36. […] La Chiesa ritiene da sempre che l’agire economico non sia da considerare antisociale. Il mercato non è, e non deve perciò diventare, di per sé il luogo della sopraffazione del forte sul debole. La società non deve proteggersi dal mercato, come se lo sviluppo di quest’ultimo comportasse “ipso facto” la morte dei rapporti autenticamente umani. È certamente vero che il mercato può essere orientato in modo negativo, non perché sia questa la sua natura, ma perché una certa ideologia lo può indirizzare in tal senso. Non va dimenticato che il mercato non esiste allo stato puro. Esso trae forma dalle configurazioni culturali che lo specificano e lo orientano. Infatti, l’economia e la finanza, in quanto strumenti, possono esser mal utilizzati quando chi li gestisce ha solo riferimenti egoistici. Così si può riuscire a trasformare strumenti di per sé buoni in strumenti dannosi. Ma è la ragione oscurata dell’uomo a produrre queste conseguenze, non lo strumento di per sé stesso. Perciò non è lo strumento a dover essere chiamato in causa ma l’uomo, la sua coscienza morale e la sua responsabilità personale e sociale.

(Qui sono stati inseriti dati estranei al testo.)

(** * Synapse: the resource cache and subscription manager

    A shallow embedding of [class Manager] (cache, dependents, subscriptions,
    generator) and of its methods [subscribe], [unsubscribe], [update], [get],
    [post], [put], [patch] and [delete].

    Conventions of the embedding.
    - A JavaScript [Map] is a [gmap]: the code never iterates over a Map, so
      only lookups matter.
    - A JavaScript [Set] is a duplicate-free list in insertion order;
      [Set.prototype.forEach] walks that order and skips an element that has
      been deleted before it is reached.
    - A client is a callback function, used by the code only as a Map/Set key
      and as something to invoke.  It is an identity ([nat]) here and invoking
      it appends a [Notify] event to the trace; callbacks are taken to return
      normally and not to call back into the manager.  What a callback can
      observe when it runs is the manager of that moment: [seen] keeps, for
      each [Notify] of the trace and in the same order, the manager the
      callback was started against.
    - A method runs in a state-and-exception monad over [World]: a thrown
      [TypeError] keeps the mutations done before it, as in JavaScript.
    - The only suspension point of the class is the [await] on the generator
      in [update]; what runs after it is [update_resume].  A method that is
      awaited by its caller ([update], [get]) is run to completion: the
      generator is asked and the rest follows at once.  The mutating methods
      call [this.update(path)] without awaiting it: [update] then runs up to
      its [await], which asks the generator, and the method returns; the
      rest of that [update] is left in [pending] with the answer it will
      receive, and runs when a [Settle] step of the run picks it.  A run may
      also contain [Resume] steps, which apply the continuation of [update]
      to whatever world other operations have left, with an arbitrary answer.
    - No callback in the class adds to the Set it is walking, so a walk only
      has to cope with deletions.
    - [console.log] calls are not modelled. *)

From Stdlib Require Import ZArith.
From stdpp Require Import base option list strings gmap.

Open Scope Z_scope.
Open Scope string_scope.
Open Scope list_scope.

(** ** Data *)

(** Payloads and notification values are [any] in the source. *)
Unset Elimination Schemes.
Inductive value : Type :=
  | Undefined
  | Null
  | Bool (b : bool)
  | Num (z : Z)
  | Str (s : string)
  | Arr (items : list value)
  | Obj (fields : list (string * value)).
Set Elimination Schemes.

Abbreviation client := nat.

Inductive verb : Type := Get | Post | Put | Patch | Delete.

(** Modelled from the spec: the class [Reply] (required from "./Reply") is not
    part of the sources at hand.  A Result is a status code, a payload and the
    answer of [isError()]. *)
Record Reply : Type := mkReply {
  status : Z;
  payload : value;
  isError : bool
}.

(** Modelled from the spec: [Reply.OK(v)], "a success Result wrapping" [v]. *)
Definition Reply_OK (v : value) : Reply :=
  {| status := 200; payload := v; isError := false |}.

(** What the outside world sees: calls made to the generator and client
    callbacks invoked, in the order they happen. *)
Inductive event : Type :=
  | Call (v : verb) (path : string) (data : value)
  | Notify (c : client) (path : string) (v : value).

(** [generator] is the function captured by the constructor.  It is stateful
    in general; its answer may depend on everything that happened before. *)
Record Manager : Type := mkManager {
  cache : gmap string value;
  dependents : gmap string (list client);
  subscriptions : gmap client (list string);
  generator : list event -> verb -> string -> value -> Reply
}.

Record World : Type := mkWorld {
  mgr : Manager;
  trace : list event;
  pending : list (string * Reply);
  seen : list Manager
}.

(** [constructor(controller)] *)
Definition new_Manager (gen : list event -> verb -> string -> value -> Reply)
  : Manager :=
  {| cache := ∅; dependents := ∅; subscriptions := ∅; generator := gen |}.
Lemma channels_unsubscribe (r : Registry) (c : string) (cb : callback) c' sid :
  registry_ok r →
  channels (unsubscribe r c cb) !! c' = Some sid ↔
  channels r !! c' = Some sid ∧ (c' = c → ∃ cb', cb' ≠ cb ∧ live r sid cb').
Proof.
  intros Hok. destruct (channels r !! c) as [sid0|] eqn:Hc.
  2: { rewrite unsubscribe_absent by done. split; [|tauto].
       intros H. split; [done|]. intros ->. congruence. }
  destruct (ok_live r Hok c sid0 Hc) as (d0 & Hd0 & Hne0).
  rewrite (unsubscribe_present r c cb sid0 d0 Hc Hd0). simpl.
  assert (Hlive : set_elements (set_delete d0 cb) ≠ [] ↔
                  ∃ cb', cb' ≠ cb ∧ live r sid0 cb').
  { split.
    - intros Hne. destruct (set_elements (set_delete d0 cb)) as [|x l] eqn:E; [done|].
      assert (Hx : x ∈ set_elements (set_delete d0 cb)) by (rewrite E; by left).
      apply elem_of_set_elements, elem_of_set_delete in Hx as [Hx Hxc].
      exists x. split; [done|]. by exists d0.
    - intros (cb' & Hcb' & d & Hd & Hin) E.
      assert (d = d0) as -> by congruence.
      assert (Hx : cb' ∈ set_elements (set_delete d0 cb))
        by (by apply elem_of_set_elements, elem_of_set_delete).
      rewrite E in Hx. by apply not_elem_of_nil in Hx. }
  case_decide as He.
  - rewrite lookup_delete_Some. split.
    + intros [Hcc H]. split; [done|]. by intros ->.
    + intros [H Hex]. split; [|done]. intros <-.
      assert (sid = sid0) as -> by congruence.
      specialize (Hex eq_refl). apply Hlive in Hex. done.
  - split; [|tauto]. intros H. split; [done|]. intros ->.
    assert (sid = sid0) as -> by congruence. by apply Hlive.
Qed.

Lemma live_unsubscribe (r : Registry) (c : string) (cb : callback) sid cb' :
  registry_ok r →
  live (unsubscribe r c cb) sid cb' ↔
  live r sid cb' ∧ ¬ (cb' = cb ∧ channels r !! c = Some sid).
Proof.
  intros Hok. destruct (channels r !! c) as [sid0|] eqn:Hc.
  2: { rewrite unsubscribe_absent by done. split; [|tauto].
       intros H. split; [done|]. intros [_ ?]. done. }
  destruct (ok_live r Hok c sid0 Hc) as (d0 & Hd0 & Hne0).
  rewrite (unsubscribe_present r c cb sid0 d0 Hc Hd0). unfold live; simpl.
  destruct (decide (sid = sid0)) as [-> | Hs].
  - rewrite list_lookup_alter_eq, Hd0. simpl. split.
    + intros (d & [= <-] & Hin). apply elem_of_set_delete in Hin as [Hin Hne].
      split; [eauto|]. by intros [? _].
    + intros [(d & [= <-] & Hin) Hn]. eexists. split; [done|].
      apply elem_of_set_delete. split; [done|]. intros ->. by apply Hn.
  - rewrite list_lookup_alter_ne by done. split; [|tauto].
    intros H. split; [done|]. intros [_ ?]. congruence.
Qed.

(** *** The registry against the subscriptions read off the operations *)

Lemma spec_subscribers_snoc (s : list (string * callback)) c cb c' :
  spec_subscribers (s ++ [(c, cb)]) c' =
  spec_subscribers s c' ++ (if decide (c' = c) then [cb] else []).
Proof.
  unfold spec_subscribers. rewrite omap_app. f_equal. csimpl.
  destruct (decide (c = c')), (decide (c' = c)); congruence.
Qed.

Lemma elem_of_spec_subscribers (s : list (string * callback)) c cb :
  cb ∈ spec_subscribers s c ↔ (c, cb) ∈ s.
Proof.
  unfold spec_subscribers. rewrite list_elem_of_omap. split.
  - intros ([c' cb'] & Hin & Heq). simpl in Heq. case_decide; [|done].
    by simplify_eq.
  - intros Hin. exists (c, cb). split; [done|]. simpl. by rewrite decide_True.
Qed.
(** * ctx-tui: the tree state model, the view projector and the serializer

    A shallow embedding of [main.go].  The Go program keeps a mutable tree
    of [*node] values, owned through the [children] slices; the [parent]
    back-reference is written by the loader and never read.  The tree is
    embedded as an inductive rose tree, and a [*node] pointer as the
    address of the node: the list of child indices leading to it from the
    root.  A mutation through a pointer is an update at that address.

    The filesystem is an input of every step (a snapshot of what
    [os.ReadDir] and [os.ReadFile] answer while the step runs); the
    watcher is the list of the paths registered with it.  The two bubbles
    widgets (the list and the text area) are external: they are taken
    through an interface, and a small concrete instance is given for
    running examples. *)

From Stdlib Require Import List String Ascii Bool Arith NArith ZArith Lia.
Import ListNotations.
Local Open Scope string_scope.
Local Open Scope list_scope.


(** ** Strings *)

Module Str.

(** [strings.Contains(s, sub)] *)
Fixpoint Contains (s sub : string) : bool :=
  String.prefix sub s ||
  match s with
  | EmptyString => false
  | String _ s' => Contains s' sub
  end.

(** The one-byte string ["\x00"]. *)
Definition nul : string := String Ascii.zero EmptyString.

Definition isSep (c : ascii) : bool := Ascii.eqb c "/"%char.

Fixpoint dropWhile {A} (f : A -> bool) (l : list A) : list A :=
  match l with
  | [] => []
  | x :: l' => if f x then dropWhile f l' else l
  end.

Fixpoint takeWhile {A} (f : A -> bool) (l : list A) : list A :=
  match l with
  | [] => []
  | x :: l' => if f x then x :: takeWhile f l' else []
  end.

Definition isEmpty (s : string) : bool :=
  match s with EmptyString => true | _ => false end.

(** [filepath.Base] on a Unix path: the empty path is ["."], trailing
    separators are stripped, the last element is kept, and a path of
    separators only is ["/"]. *)
Definition Base (p : string) : string :=
  if isEmpty p then "."
  else
    let r := dropWhile isSep (rev (list_ascii_of_string p)) in
    let e := rev (takeWhile (fun c => negb (isSep c)) r) in
    match e with
    | [] => "/"
    | _ => string_of_list_ascii e
    end.
(** * mdgeom: minimum-image distances and simulation summaries

    A shallow embedding of [src/mdgeom/distances.py] and
    [src/mdgeom/info.py].

    Both modules are glue around external libraries (numpy, MDAnalysis,
    prettytable).  The Python code is translated function by function into a
    state-and-exception monad over an explicit [World]:

    - the attribute values of every [AtomGroup] and [Universe] object (Python
      objects are mutable, so what a handle denotes is part of the state);
    - the heap of [dict] objects allocated by [extract];
    - the tables printed to standard output;
    - the log of calls into the numerical libraries.

    The numerical routines themselves are not part of the repository; they
    are the fields of the class [External], and every property below holds
    for every implementation of that class. *)

From Stdlib Require Import ZArith Floats.
From stdpp Require Import gmap strings list fin_maps pretty.

Open Scope Z_scope.

(** ** Exceptions and the monad *)

(** The text carried by an exception.  The one formatted message of the
    repository (the f-string of [summary]) keeps its two arguments. *)
Inductive message : Type :=
| Msg (s : string)
| MsgLabels (labels : option (list (option string))) (universes : list positive)
| MsgRowWidth (actual expected : nat).

Inductive exn : Type :=
| ValueError (msg : message)
| TypeError (msg : message)
| KeyError (key : string).

Inductive outcome (A : Type) : Type :=
| Return (a : A)
| Raise (e : exn).
Arguments Return {A} a.
Arguments Raise {A} e.

(** A computation runs in a world and leaves a world behind, also when it
    raises: effects performed before the [raise] persist. *)
Definition M (W A : Type) : Type := W → outcome A * W.

#[global] Instance M_ret {W} : MRet (M W) := λ A a w, (Return a, w).

#[global] Instance M_bind {W} : MBind (M W) := λ A B k m w,
  match m w with
  | (Return a, w') => k a w'
  | (Raise e, w') => (Raise e, w')
  end.

Definition raise {W A} (e : exn) : M W A := λ w, (Raise e, w).
Definition gets {W A} (f : W → A) : M W A := λ w, (Return (f w), w).
Definition modify {W} (f : W → W) : M W unit := λ w, (Return tt, f w).

(** [try: body; except TypeError: handler] *)
Definition try_except_TypeError {W A} (body handler : M W A) : M W A := λ w,
  match body w with
  | (Raise (TypeError _), w') => handler w'
  | r => r
  end.

Definition returned {A} (r : outcome A) : Prop := ∃ a, r = Return a.

(** ** The external libraries *)

(** A unit cell: three edge lengths and three angles in degrees. *)
Record Box (float : Type) : Type := mkBox {
  box_Lx : float; box_Ly : float; box_Lz : float;
  box_alpha : float; box_beta : float; box_gamma : float }.
Arguments mkBox {float} _ _ _ _ _ _.
Arguments box_Lx {float} _.
Arguments box_Ly {float} _.
Arguments box_Lz {float} _.
Arguments box_alpha {float} _.
Arguments box_beta {float} _.
Arguments box_gamma {float} _.

Definition Vec3 (float : Type) : Type := (float * float * float)%type.

Section Model.

(** The routines of numpy and MDAnalysis that the repository calls.  One
    scalar type stands for numpy's [float32] (positions, unit cell) and for
    Python's [float] (times, distances): no operation of the repository
    depends on the precision.  The routines are total: the shapes on which
    the libraries raise (a cell that has not six entries, coordinate arrays
    of different lengths handed to [calc_bonds]) are excluded by the types
    or by the validation that precedes the call. *)
Class External : Type := {
  float : Type;
  (* Python / numpy arithmetic *)
  fsub : float → float → float;
  fdiv : float → float → float;
  float_of_int : Z → float;
  int_truediv : Z → Z → float;
  (* numpy.allclose on two arrays of shape (6,) *)
  allclose : Box float → Box float → bool;
  (* MDAnalysis.lib.distances *)
  calc_bonds : list (Vec3 float) → list (Vec3 float) → option (Box float) → list float;
  minimize_vectors : list (Vec3 float) → Box float → list (Vec3 float) }.

Context `{External}.

(** ** Objects of the simulation engine *)

(** An [AtomGroup]: [N] positions and the unit cell of the current frame
    ([None] when the trajectory has none).  [n_atoms] is the number of
    positions. *)
Record AtomGroup : Type := mkAtomGroup {
  ag_positions : list (Vec3 float);
  ag_dimensions : option (Box float) }.

Definition ag_n_atoms (g : AtomGroup) : Z := Z.of_nat (length (ag_positions g)).

Record Reader : Type := mkReader {
  rd_n_frames : Z;
  rd_totaltime : float;
  rd_dt : float }.

(** A [Universe]: [u.dimensions], [u.atoms] and [u.trajectory]. *)
Record Universe : Type := mkUniverse {
  u_dimensions : option (Box float);
  u_atoms : AtomGroup;
  u_trajectory : Reader }.

(** Values stored in the dictionaries of [extract] and in table cells. *)
Inductive pyval : Type :=
| PyInt (z : Z)
| PyFloat (x : float)
| PyStr (s : string).

(** A [prettytable.PrettyTable]: its header and its rows. *)
Record PrettyTable : Type := mkTable {
  field_names : list string;
  rows : list (list pyval) }.

(** Calls into the numerical libraries, in the order they are made. *)
Inductive libcall : Type :=
| Call_allclose (x y : Box float)
| Call_subtract (x y : list (Vec3 float))
| Call_calc_bonds (x y : list (Vec3 float)) (box : option (Box float))
| Call_minimize_vectors (v : list (Vec3 float)) (box : Box float).

(** ** The world *)

Record World : Type := mkWorld {
  groups : positive → AtomGroup;              (* AtomGroup objects, by identity *)
  universes : positive → Universe;            (* Universe objects, by identity *)
  heap : list (gmap string pyval);            (* dict objects, by address *)
  stdout : list PrettyTable;                  (* what print() has written *)
  calls : list libcall }.                     (* library calls made so far *)

Definition log_call (c : libcall) : M World unit :=
  modify (λ w, mkWorld (groups w) (universes w) (heap w) (stdout w) (calls w ++ [c])).

(** [print(table)] *)
Definition print (t : PrettyTable) : M World unit :=
  modify (λ w, mkWorld (groups w) (universes w) (heap w) (stdout w ++ [t]) (calls w)).

(** A dict display [{...}]: a new object at a fresh address. *)
Definition new_dict (d : gmap string pyval) : M World nat := λ w,
  (Return (length (heap w)),
   mkWorld (groups w) (universes w) (heap w ++ [d]) (stdout w) (calls w)).

(** [data[key]] *)
Definition dict_getitem (data : nat) (key : string) : M World pyval := λ w,
  match heap w !! data ≫= (.!! key) with
  | Some v => (Return v, w)
  | None => (Raise (KeyError key), w)
  end.

(** [data[key] = v]: the object at address [data] is updated in place
    (every address the code holds comes from [new_dict]). *)
Definition dict_setitem (data : nat) (key : string) (v : pyval) : M World unit :=
  modify (λ w, mkWorld (groups w) (universes w)
                       (alter (<[key := v]>) data (heap w)) (stdout w) (calls w)).
(** * rclcpp::Clock and rclcpp::JumpHandler (rclcpp/src/rclcpp/clock.cpp)

    A shallow embedding of clock.cpp.  The C++ code is effectful: it calls
    into the rcl C library, logs through rcutils, throws exceptions, and
    manages two kinds of heap objects through smart pointers
    (std::shared_ptr<rcl_clock_t> with the deleter [rcl_clock_deleter], and
    JumpHandler::SharedPtr with a deleter lambda that captures a
    std::weak_ptr<rcl_clock_t>).  The embedding threads an explicit [World]
    through a state-and-exception monad; every call that leaves clock.cpp
    (rcl, rcutils, user callbacks, operator delete) is recorded in a trace
    so that statements such as "called exactly once" can be made. *)

From Stdlib Require Import ZArith.
From stdpp Require Import gmap strings list.

Open Scope Z_scope.

(** ** The rcl interface (rcl/time.h, rcl/types.h, rcl/allocator.h)

    rcl is a separate C library; clock.cpp uses its types opaquely, so they
    are parameters of the development.  Of [rcl_clock_t] only the field
    [type] is read by clock.cpp; the rest of the struct is [rcl_clock_impl_t]. *)

Class RclTypes := {
  rcl_clock_type_t : Type;
  rcl_allocator_t : Type;
  rcl_time_jump_t : Type;
  rcl_jump_threshold_t : Type;
  rcl_clock_impl_t : Type;
}.
(** * tnt::Buffer — a segmented I/O buffer (src/Buffer/Buffer.hpp)

    A shallow embedding of the block list, the begin/end cursors, the
    iterator registry and the public operations of [Buffer<N, allocator>],
    followed by the properties established about them.

    Conventions of the embedding
    - [size_t] values, block ids and offsets are [Z]; the only place where
      the source relies on unsigned wrap-around ([iterator::operator-]) has
      the reduction modulo [2^64] written out.
    - A [char *] into a block's data area is a pair (block, offset from
      [block->begin()]); [block->end()] is offset [DATA_SIZE].  Blocks are
      named by their [id], which is unique among the blocks alive at any
      moment.  Two such pointers are equal iff both components are: the data
      areas of distinct chunks are disjoint and the address past a data area
      is the chunk end, which is never a data address of another chunk.
    - Undefined behaviour (walking off the block list, copying outside a
      data area) is [None].  A thrown allocation failure is [Threw].
    - [assert] depends on the build.  The assertions of [dropBack] are
      written out, under the flag [ndebug] ([true] when the code is
      compiled with [NDEBUG], so that they vanish): the one inside its loop
      is checked after [block] has been moved to the surviving block, and so
      it decides calls that meet the documented precondition.  A failed
      assertion aborts; like undefined behaviour, the call gives no result,
      [None].  The assertions elsewhere only test the preconditions of their
      call and are left to the hypotheses of the theorems.
    - The two operands of a binary operator are evaluated in an order the
      language does not fix; where the result depends on it ([flush]) the
      order is a parameter. *)

From Stdlib Require Import ZArith List Lia Bool.
From Stdlib Require Import Strings.Byte.
Import ListNotations.
Open Scope Z_scope.

Definition char := Byte.byte.
(** [need_cython()] is true exactly when the source of some extension
    module of [ext_modules] is not an existing file, on every platform. *)
Theorem need_cython_iff_source_missing (fs : filesystem) (system : string) :
  need_cython fs = true <->
  exists e src,
    In e (ext_modules system) /\ In src (ext_sources e) /\ isfile fs src = false.
Proof.
  unfold need_cython. rewrite <- (extension_sources system), existsb_exists.
  split.
  - intros (src & Hin & Hf). apply in_flat_map in Hin as (e & He & Hsrc).
    exists e, src. repeat split; try assumption.
    now apply negb_true_iff.
  - intros (e & src & He & Hsrc & Hf). exists src. split.
    + apply in_flat_map. eauto.
    + now apply negb_true_iff.
Qed.

(** After [clean_ext] no source of an extension module is left, on every
    platform and whatever the files were, so [need_cython()] is true and
    the next build translates the extensions with Cython again. *)
Theorem clean_then_need_cython (fs : filesystem) (system : string) :
  need_cython (CleanExt_run fs) = true /\
  Forall
    (fun e => Forall (fun src => isfile (CleanExt_run fs) src = false)
                (ext_sources e))
    (ext_modules system).
Proof.
  split.
  - unfold need_cython. cbn [map c_extensions cpp_extensions snd app existsb].
    rewrite (generated_is_removed fs "gensim/models/word2vec_inner.c")
      by reflexivity.
    reflexivity.
  - unfold ext_modules, make_c_ext, make_cpp_ext.
    cbn [map c_extensions cpp_extensions app].
    repeat constructor; cbn [ext_sources]; apply generated_is_removed;
      reflexivity.
Qed.

(** With [use_cython=True] the extensions are those of [ext_modules] with
    each source replaced by the .pyx file of the same stem: the module
    names, languages and flags are the same, on every platform. *)
Theorem cython_extensions_are_pyx_siblings (system : string) :
  Forall2
    (fun e e' =>
       ext_name e = ext_name e' /\
       ext_language e = ext_language e' /\
       ext_extra_compile_args e = ext_extra_compile_args e' /\
       ext_extra_link_args e = ext_extra_link_args e' /\
       exists src src',
         ext_sources e = [src] /\ ext_sources e' = [src'] /\
         fst (splitext src) = fst (splitext src') /\
         snd (splitext src) = ".pyx")
    (make_c_ext true ++ make_cpp_ext system true)%list
    (ext_modules system).
Proof.
  unfold ext_modules, make_c_ext, make_cpp_ext.
  cbn [map c_extensions cpp_extensions app].
  repeat constructor; cbn; eexists; eexists; repeat split; reflexivity.
Qed.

La dottrina sociale della Chiesa ritiene che possano essere vissuti rapporti autenticamente umani, di amicizia e di socialità, di solidarietà e di reciprocità, anche all’interno dell’attività economica e non soltanto fuori di essa o “dopo” di essa. La sfera economica non è né eticamente neutrale né di sua natura disumana e antisociale. Essa appartiene all’attività dell’uomo e, proprio perché umana, deve essere strutturata e istituzionalizzata eticamente.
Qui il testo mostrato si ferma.